Sitting in his wheelchair, a gleam in his eye, Carey Akerly squeezed the hand of his wife, Julie. He would have to leave the hospital soon. A doctor was scheduled to examine his wife of 77 years. "It's kind of lonesome without you," Akerly said, patting his wife's arm. "I could hold her hand all night if she wanted me to."
Akerly, 98, was visiting his ailing 97-year-old wife at Humana Hospital-Northside on Wednesday, three days after their 77th wedding anniversary. Mrs. Akerly has been in the hospital almost two weeks, awaiting a pacemaker implant.
On the couple's anniversary Sunday, Akerly brought her roses that the couple's 75-year-old son had sent them. The flowers commemorated a marriage that began in Springfield, Mass., on Oct. 28, 1913.
At the time, Woodrow Wilson was president of the United States, Henry Ford established a moving assembly line and General Francisco "Pancho" Villa fought in Mexico. The Akerly's marriage is just nine years shy of the longest ever recorded, according to the Guinness Book of World Records.
For much of their lives the couple lived in Detroit, where Akerly worked as a toolmaker. In 1954, they moved to St. Petersburg. Akerly, who was retired, started a garden; his wife took care of the home and cooked.

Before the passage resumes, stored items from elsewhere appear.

(** The responses: the revisions at lines 135-243 and 274-379 and the
    handler of part_000 always answer, with one of their listed responses;
    the revision at lines 28-103 answers with one of the listed responses
    too, except that it rejects with the [RangeError] of
    [timingSafeEqual] when the signature header and the expected value
    differ in byte length. *)
Theorem handler_response_set (env : Env) (req : Request) :
  In (fst (serve (handler Rev2 env req))) handler_responses
  /\ In (fst (serve (handler Rev3 env req))) handler_responses
  /\ In (fst (serve (handler_part000 env req))) part000_responses
  /\ (In (fst (serve (handler Rev1 env req))) handler_responses
      \/ (fst (serve (handler Rev1 env req)) = Unhandled range_error /\
          exists s h b, truthy (VERCEL_WEBHOOK_SECRET env) = Some s /\
            truthy (x_vercel_signature req) = Some h /\ raw_body req = Some b /\
            List.length (buffer_from h)
            <> List.length (buffer_from (expected_signature Rev1 env s b)))).
Proof.
  assert (Hrev : forall rev,
    In (fst (serve (handler rev env req))) handler_responses
    \/ (rev = Rev1 /\ fst (serve (handler rev env req)) = Unhandled range_error /\
        exists s h b, truthy (VERCEL_WEBHOOK_SECRET env) = Some s /\
          truthy (x_vercel_signature req) = Some h /\ raw_body req = Some b /\
          List.length (buffer_from h)
          <> List.length (buffer_from (expected_signature rev env s b)))).
  { intros rev.
    destruct (handler_cases rev env req) as [[_ H] | (s & h & b & o & _ & _ & _ & _ & _ & Ho & Hrun)];
      [exact H|].
    left. rewrite Hrun. exact (process_verified_responses rev env b o Ho). }
  split; [|split; [|split]].
  - destruct (Hrev Rev2) as [H | [H _]]; [exact H | discriminate].
  - destruct (Hrev Rev3) as [H | [H _]]; [exact H | discriminate].
  - destruct (part000_cases env req)
      as [[_ ->] | [(_ & _ & ->) | (b & _ & _ & [[_ ->] | [_ [[_ ->] | (c & sent & _ & _ & ->)]]])]];
      [| | | | destruct sent]; in_list.
  - destruct (Hrev Rev1) as [H | (_ & H)]; [left; exact H | right; exact H].
Qed.

Lemma filter_not_console_map (lv : console_level) (l : list (list console_arg)) (r : list event) :
  filter not_console (app (map (EvConsole lv) l) r) = filter not_console r.
Proof. induction l as [|x l IH]; [reflexivity|]. exact IH. Qed.

(** The revision at lines 274-379 only changes the revision at lines
    28-103 where the latter rejects, and in what it writes to the console:
    whenever that one answers, both give the same response, and their
    effects other than console output are the same, in the same order. *)
Theorem rev3_refines_rev1 (env : Env) (req : Request) :
  (forall e, fst (serve (handler Rev1 env req)) <> Unhandled e) ->
  fst (serve (handler Rev3 env req)) = fst (serve (handler Rev1 env req))
  /\ filter not_console (snd (serve (handler Rev3 env req)))
     = filter not_console (snd (serve (handler Rev1 env req))).
Proof.
  rewrite !handler_eq. cbv zeta. cbn [headers_events app].
  destruct (negb _); [intros _; split; reflexivity|].
  destruct (truthy (VERCEL_WEBHOOK_SECRET env)) as [s|]; [|intros _; split; reflexivity].
  destruct (truthy (x_vercel_signature req)) as [h|]; [|intros _; split; reflexivity].
  destruct (raw_body req) as [b|]; [|intros _; split; reflexivity].
  rewrite !verify_signature_eq, process_verified_rev13. cbv zeta.
  change (expected_signature Rev3 env s b) with (expected_signature Rev1 env s b).
  destruct (Nat.eqb _ _); [|intros H; exfalso; apply (H range_error); reflexivity].
  intros _.
  destruct (bytes_eqb _ _); [destruct (process_verified Rev1 env b) as [[o|e] pt]|];
    cbn [serve fst snd filter app]; rewrite ?filter_not_console_map;
    (split; [reflexivity|]); cbn [filter not_console is_console negb verdict_events app];
    rewrite ?filter_not_console_map; reflexivity.
Qed.

Lemma rev3_refines_rev1_witness :
  fst (serve (handler Rev3 env_demo (post_request (expected_signature Rev1 env_demo "s3cret" body_c8) body_c8)))
  = fst (serve (handler Rev1 env_demo (post_request (expected_signature Rev1 env_demo "s3cret" body_c8) body_c8)))
  /\ filter not_console
       (snd (serve (handler Rev3 env_demo (post_request (expected_signature Rev1 env_demo "s3cret" body_c8) body_c8))))
     = filter not_console
       (snd (serve (handler Rev1 env_demo (post_request (expected_signature Rev1 env_demo "s3cret" body_c8) body_c8)))).
Proof.
  apply rev3_refines_rev1. intros e H. vm_compute in H. discriminate H.
Defined.

(** The revision at lines 274-379 given the header ["sha1=" ++ h] answers
    as the revision at lines 135-243 given the header [h]. *)
Theorem rev3_prefixed_matches_rev2 (env : Env) (req : Request) (h : string) :
  x_vercel_signature req = Some h -> h <> "" ->
  fst (serve (handler Rev3 env (with_signature req ("sha1=" ++ h))))
  = fst (serve (handler Rev2 env req)).
Proof.
  intros Hh Hne. rewrite !handler_eq. cbv zeta. unfold with_signature.
  cbn [method x_vercel_signature raw_body].
  rewrite Hh, (truthy_nonempty h Hne), (truthy_nonempty ("sha1=" ++ h)) by discriminate.
  destruct (negb _); [reflexivity|].
  destruct (truthy (VERCEL_WEBHOOK_SECRET env)) as [s|]; [|reflexivity].
  destruct (raw_body req) as [b|]; [|reflexivity].
  pose proof (verify_rev3_prefixed env s h b) as Hv.
  pose proof (process_verified_fst Rev3 Rev2 env b) as Hp.
  destruct (verify_signature Rev3 env s ("sha1=" ++ h) b) as [r3 t3].
  destruct (verify_signature Rev2 env s h b) as [r2 t2].
  simpl in Hv. subst r3.
  destruct r2 as [[o|]|e]; simpl; try reflexivity.
  destruct (process_verified Rev3 env b) as [a3 p3].
  destruct (process_verified Rev2 env b) as [a2 p2].
  simpl in Hp. subst a3. destruct a2; reflexivity.
Qed.

Lemma rev3_prefixed_matches_rev2_witness :
  fst (serve (handler Rev3 env_demo
     (with_signature (post_request (hmac_demo "s3cret" body_c8) body_c8)
                     ("sha1=" ++ hmac_demo "s3cret" body_c8))))
  = fst (serve (handler Rev2 env_demo (post_request (hmac_demo "s3cret" body_c8) body_c8))).
Proof.
  apply rev3_prefixed_matches_rev2; [reflexivity |].
  intros H. vm_compute in H. discriminate H.
Defined.

(** A success response means the message was delivered: when a handler
    revision answers 200 "Notification sent to Telegram.", the bot token and
    the chat id are configured, the body parsed to an event, and the run
    issued the request carrying that event's formatted text to the
    sendMessage endpoint of that token, which answered with a 2xx status and
    a body whose [ok] is true. *)
Theorem handler_success_means_delivered (rev : revision) (env : Env) (req : Request) :
  fst (serve (handler rev env req)) = Respond 200 None "Notification sent to Telegram." ->
  exists token chat b w status statusText resp,
    truthy (TELEGRAM_BOT_TOKEN env) = Some token /\
    truthy (TELEGRAM_TARGET_CHAT_ID env) = Some chat /\
    raw_body req = Some b /\ json_parse env b = Some w /\
    let r := telegram_request token chat
               (fst (formatVercelMessageForTelegram (to_locale_string env) w)) (Some MarkdownV2) in
    In (EvFetch r) (snd (serve (handler rev env req))) /\
    remote env r = HttpResponse status statusText (inl resp) /\
    200 <= status <= 299 /\ ok resp = true.
Proof.
  rewrite handler_eq. cbv zeta.
  destruct (negb _); [intros H; discriminate H|].
  destruct (truthy (VERCEL_WEBHOOK_SECRET env)) as [s|]; [|intros H; discriminate H].
  destruct (truthy (x_vercel_signature req)) as [h|]; [|intros H; discriminate H].
  destruct (raw_body req) as [b|] eqn:Hb; [|intros H; discriminate H].
  pose proof (verify_outcomes rev env s h b) as Ho.
  destruct (verify_signature rev env s h b) as [r vt]. simpl in Ho.
  destruct r as [[o|]|ex]; [destruct Ho as [-> | ->]; intros H; discriminate H | |
                            intros H; discriminate H].
  destruct (process_verified_cases rev env b)
    as [[_ Hp] | (w & Hw & [[_ Hp] | (c & sent & Hc & Hsent & Hp)])];
    rewrite Hp; [intros H; discriminate H | intros H; discriminate H |].
  destruct sent; [intros _ | intros H; discriminate H].
  destruct (sendTelegramMessage_true _ _ _ _ _ Hsent)
    as (token & status & st & resp & Ht & Hin & Hf & Hs & Hok).
  exists token, c, b, w, status, st, resp.
  split; [exact Ht | split; [exact Hc | split; [reflexivity | split; [exact Hw|]]]].
  cbv zeta. split; [|auto].
  cbn [serve snd]. apply in_or_app. right. right. apply in_or_app. right.
  right. right. apply in_or_app. right. exact Hin.
Qed.
Lemma output_call_step_eq (calls : list value) (item : value) :
  Shape.call_item_ok item = true →
  output_call_step calls item
  = Ok (calls ++ Spec.output_tool_calls Spec.first_truthy [item]).
Proof.
  destruct item as [| | | | |?|d]; try discriminate.
  cbn [Shape.call_item_ok]. cbv zeta. intros [Hh Hf]%andb_true_iff.
  unfold output_call_step, Spec.output_tool_calls, Py.in_strset.
  cbn [Py.get mbind result_bind List.filter Spec.is_call_item].
  rewrite Hh. cbn [mbind result_bind]. fold call_types in Hf.
  destruct (existsb _ call_types); cbn [map]; [|by rewrite app_nil_r].
  rewrite (function_get _ Hf). unfold Spec.output_tool_call, Spec.first_truthy.
  by destruct (Py.truthy (Py.dget d "id" VNone)).
Qed.

Lemma for_each_output_calls_eq (items calls : list value) :
  forallb Shape.call_item_ok items = true →
  Py.for_each output_call_step items calls
  = Ok (calls ++ Spec.output_tool_calls Spec.first_truthy items).
Proof.
  revert calls. induction items as [|it items IH]; intros calls; cbn [forallb].
  - intros _. cbn. by rewrite app_nil_r.
  - intros [Hi His]%andb_true_iff. cbn [Py.for_each].
    rewrite (output_call_step_eq _ _ Hi). cbn [mbind result_bind].
    rewrite (IH _ His), <- app_assoc. do 2 f_equal.
    unfold Spec.output_tool_calls. cbn [List.filter].
    by destruct (Spec.is_call_item it).
Qed.

Lemma extract_tool_calls_output (data : dict) (items : list value) :
  Py.dict_get "output" data = Some (VList items) →
  forallb Shape.call_item_ok items = true →
  _extract_tool_calls data = Ok (Spec.output_tool_calls Spec.first_truthy items).
Proof.
  intros Hout Hok. unfold _extract_tool_calls, Py.contains, Py.getitem.
  rewrite Hout. cbn [Py.iter mbind result_bind].
  by rewrite (for_each_output_calls_eq _ _ Hok).
Qed.

Lemma chat_call_step_eq (calls : list value) (tc : value) :
  Shape.tool_call_ok tc = true →
  chat_call_step calls tc = Ok (calls ++ [Spec.chat_tool_call tc]).
Proof.
  destruct tc as [| | | | |?|d]; try discriminate. cbn [Shape.tool_call_ok].
  intros Hf. unfold chat_call_step. cbn [Py.get mbind result_bind].
  by rewrite (function_get _ Hf).
Qed.

Lemma for_each_chat_calls_eq (tcs calls : list value) :
  forallb Shape.tool_call_ok tcs = true →
  Py.for_each chat_call_step tcs calls = Ok (calls ++ map Spec.chat_tool_call tcs).
Proof.
  revert calls. induction tcs as [|tc tcs IH]; intros calls; cbn [forallb].
  - intros _. cbn. by rewrite app_nil_r.
  - intros [Hi His]%andb_true_iff. cbn [Py.for_each].
    rewrite (chat_call_step_eq _ _ Hi). cbn [mbind result_bind].
    by rewrite (IH _ His), <- app_assoc.
Qed.

Lemma extract_tool_calls_chat (data : dict) :
  Py.contains "output" data = false →
  Py.eq_str (Py.dget data "object" VNone) "chat.completion" = true →
  Shape.choices_ok data = true →
  _extract_tool_calls data
  = Ok (map Spec.chat_tool_call
          (Spec.first_choice_tool_calls (Py.dget data "choices" VNone))).
Proof.
  intros Hout Hobj Hok. unfold _extract_tool_calls. rewrite Hout, Hobj.
  unfold Shape.choices_ok in Hok. cbv zeta in Hok |- *. unfold Py.or_.
  destruct (Py.truthy (Py.dget data "choices" VNone)) eqn:Ht.
  - rewrite Ht. cbn [negb].
    destruct (Py.dget data "choices" VNone) as [| | | | |cs|]; try discriminate.
    destruct cs as [|c0 cs]; [discriminate|]. rename Hok into Hc.
    destruct c0 as [| | | | |?|c0]; try discriminate.
    cbn [Py.getitem0 Py.get mbind result_bind Spec.first_choice_tool_calls].
    cbn [Shape.choice_ok] in Hc.
    destruct (Py.dict_get "message" c0) as [[| | | | | |m]|] eqn:Em; try discriminate.
    + assert (Py.dget c0 "message" (VDict []) = VDict m) as ->
        by (unfold Py.dget; by rewrite Em).
      cbn [Py.get mbind result_bind]. unfold Shape.message_ok in Hc.
      cbv zeta in Hc. destruct (Py.truthy (Py.dget m "tool_calls" VNone)) eqn:Hm.
      * destruct (Py.dget m "tool_calls" VNone) as [| | | | |l|]; try discriminate.
        cbn [Py.iter mbind result_bind Spec.entries].
        by rewrite (for_each_chat_calls_eq _ _ Hc).
      * cbn [Py.iter mbind result_bind Py.for_each].
        destruct (Py.dget m "tool_calls" VNone) as [| | | | |l|]; try reflexivity.
        by destruct l.
    + assert (Py.dget c0 "message" (VDict []) = VDict []) as ->
        by (unfold Py.dget; by rewrite Em).
      reflexivity.
  - cbn. destruct (Py.dget data "choices" VNone) as [| | | | |l|]; try reflexivity.
    by destruct l.
Qed.

(** ** The response normaliser *)

Lemma contains_get (k : string) (d : dict) :
  Py.contains k d = true → ∃ v, Py.dict_get k d = Some v.
Proof. unfold Py.contains. destruct (Py.dict_get k d); [eauto | discriminate]. Qed.

Lemma contains_false (k : string) (d : dict) :
  Py.contains k d = false → Py.dict_get k d = None.
Proof. unfold Py.contains. by destruct (Py.dict_get k d). Qed.

(** Without [output] and [output_text], the two [choices] branches of
    [_extract_text] return on well-shaped choices. *)
Lemma extract_text_choices_total (data : dict) :
  Py.contains "output" data = false →
  Py.contains "output_text" data = false →
  Shape.choices_ok data = true →
  raises (_extract_text data) = false.
Proof.
  intros Hout Hot Hok. unfold _extract_text. rewrite Hout, Hot. cbn [orb].
  unfold Shape.choices_ok in Hok. cbv zeta in Hok |- *. unfold Py.or_.
  destruct (Py.truthy (Py.dget data "choices" VNone)) eqn:Ht.
  - destruct (Py.dget data "choices" VNone) as [| | | | |cs|]; try discriminate.
    destruct cs as [|c0 cs]; [discriminate|]. rename Hok into Hc.
    destruct c0 as [| | | | |?|c0]; try discriminate. cbn [Shape.choice_ok] in Hc.
    rewrite Ht. cbn [negb andb Py.is_list Py.getitem0 Py.get mbind result_bind].
    destruct (Py.eq_str _ "chat.completion"); [|reflexivity].
    unfold Py.dget.
    by destruct (Py.dict_get "message" c0) as [[| | | | | |m]|].
  - cbn [negb andb]. by destruct (Py.eq_str _ "chat.completion").
Qed.

(** C1 (amended). On every response whose [output], when present, is a
    list of objects whose [type] is not a container (the [content] of a
    [message] item being absent or a list of such objects, the [text]
    that is read a string, null or absent, and the [function] of a call
    item an object or absent), and whose [choices] is empty, null,
    absent or a list whose first element is an object with an object
    [message], neither [_extract_text] nor [_extract_tool_calls]
    raises; and every response of none of the three shapes, whatever
    else it holds, gives the empty string and the empty list through
    the final fallthrough. *)
Theorem extract_total_on_shaped_response (data : dict) :
  (Shape.response_ok data = true →
   raises (_extract_text data) = false
   ∧ raises (_extract_tool_calls data) = false)
  ∧ (Shape.unrecognised data = true →
     _extract_text data = Ok (VStr "") ∧ _extract_tool_calls data = Ok []).
Proof.
  split.
  - unfold Shape.response_ok. intros [Hout Hch]%andb_true_iff. split.
    + destruct (Py.contains "output_text" data) eqn:Hot.
      * unfold _extract_text. rewrite Hot, orb_true_r. unfold Py.getitem.
        apply contains_get in Hot as [v ->]. reflexivity.
      * destruct (Py.dict_get "output" data) as [[| | | | |items|]|] eqn:Eo;
          try discriminate.
        -- apply andb_true_iff in Hout as [Ht _].
           by rewrite (extract_text_output _ _ Hot Eo Ht).
        -- apply extract_text_choices_total; [|done..].
           unfold Py.contains. by rewrite Eo.
    + destruct (Py.dict_get "output" data) as [[| | | | |items|]|] eqn:Eo;
        try discriminate.
      * apply andb_true_iff in Hout as [_ Hc].
        by rewrite (extract_tool_calls_output _ _ Eo Hc).
      * assert (Py.contains "output" data = false) as Hno
          by (unfold Py.contains; by rewrite Eo).
        destruct (Py.eq_str (Py.dget data "object" VNone) "chat.completion") eqn:Eobj.
        -- by rewrite (extract_tool_calls_chat _ Hno Eobj Hch).
        -- unfold _extract_tool_calls. by rewrite Hno, Eobj.
  - unfold Shape.unrecognised.
    intros [[[Ho%negb_true_iff Hot%negb_true_iff]%andb_true_iff
             Hobj%negb_true_iff]%andb_true_iff Hc%negb_true_iff]%andb_true_iff.
    unfold _extract_text, _extract_tool_calls.
    by rewrite Ho, Hot, Hobj, Hc.
Qed.

Lemma extract_total_on_shaped_response_witness :
  (Shape.response_ok Examples.responses_payload = true
   ∧ raises (_extract_text Examples.responses_payload) = false
   ∧ raises (_extract_tool_calls Examples.responses_payload) = false)
  ∧ (Shape.unrecognised Examples.shapeless = true
     ∧ _extract_text Examples.shapeless = Ok (VStr "")
     ∧ _extract_tool_calls Examples.shapeless = Ok [])
  ∧ (Shape.response_ok Edge.choices_is_number = false
     ∧ Shape.unrecognised Edge.choices_is_number = true
     ∧ _extract_text Edge.choices_is_number = Ok (VStr "")
     ∧ _extract_tool_calls Edge.choices_is_number = Ok []).
Proof.
  split; [|split].
  - split; [reflexivity|].
    exact (proj1 (extract_total_on_shaped_response Examples.responses_payload)
             eq_refl).
  - split; [reflexivity|].
    exact (proj2 (extract_total_on_shaped_response Examples.shapeless) eq_refl).
  - split; [reflexivity|]. split; [reflexivity|].
    exact (proj2 (extract_total_on_shaped_response Edge.choices_is_number) eq_refl).
Defined.

(** C1 as stated fails: an element of [output] that is not an object
    makes both extractors raise [AttributeError], and so does an element
    of [choices] for [_extract_text]. *)
Lemma extract_raises_on_non_object_element :
  _extract_text Examples.number_in_output = Raise AttributeError
  ∧ _extract_tool_calls Examples.number_in_output = Raise AttributeError
  ∧ _extract_text Examples.number_in_choices = Raise AttributeError.
Proof. repeat split; reflexivity. Qed.

(** An item whose [type] is in the non-text skip set contributes no
    text; [reasoning] is one of them. *)
Lemma skipped_item_has_no_text (d : dict) :
  existsb (Py.eq_str (Py.dget d "type" VNone)) non_text_types = true →
  Spec.item_texts (VDict d) = [].
Proof. intros H. cbn [Spec.item_texts]. by rewrite H. Qed.

(** A [reasoning] item is neither text nor a tool call. *)
Lemma reasoning_item_contributes_nothing (d : dict) :
  Py.dget d "type" VNone = VStr "reasoning" →
  Spec.item_texts (VDict d) = [] ∧ Spec.is_call_item (VDict d) = false.
Proof. intros H. cbn [Spec.item_texts Spec.is_call_item]. by rewrite H. Qed.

"The little kids used to come by before school," he said. " "Mr. Akerly, could I have some flowers? Mr. Akerly can you come out and play?'. . . I've had a good life."
Two years ago failing health forced the Akerlys into a nursing home. They share a room at Bon Secours Maria Manor nursing home at Fourth St. N and Gandy Boulevard.
The staff helped Akerly celebrate his anniversary. Then he went to the hospital to visit his wife and show her the roses sent by their son.
Mrs. Akerly was too weak to speak Wednesday. But she smiled. And each time Akerly stopped holding her hand, she reached for his.
The secret to their marriage:
"I could tell her her faults," he said with a smile. "And she could tell me mine."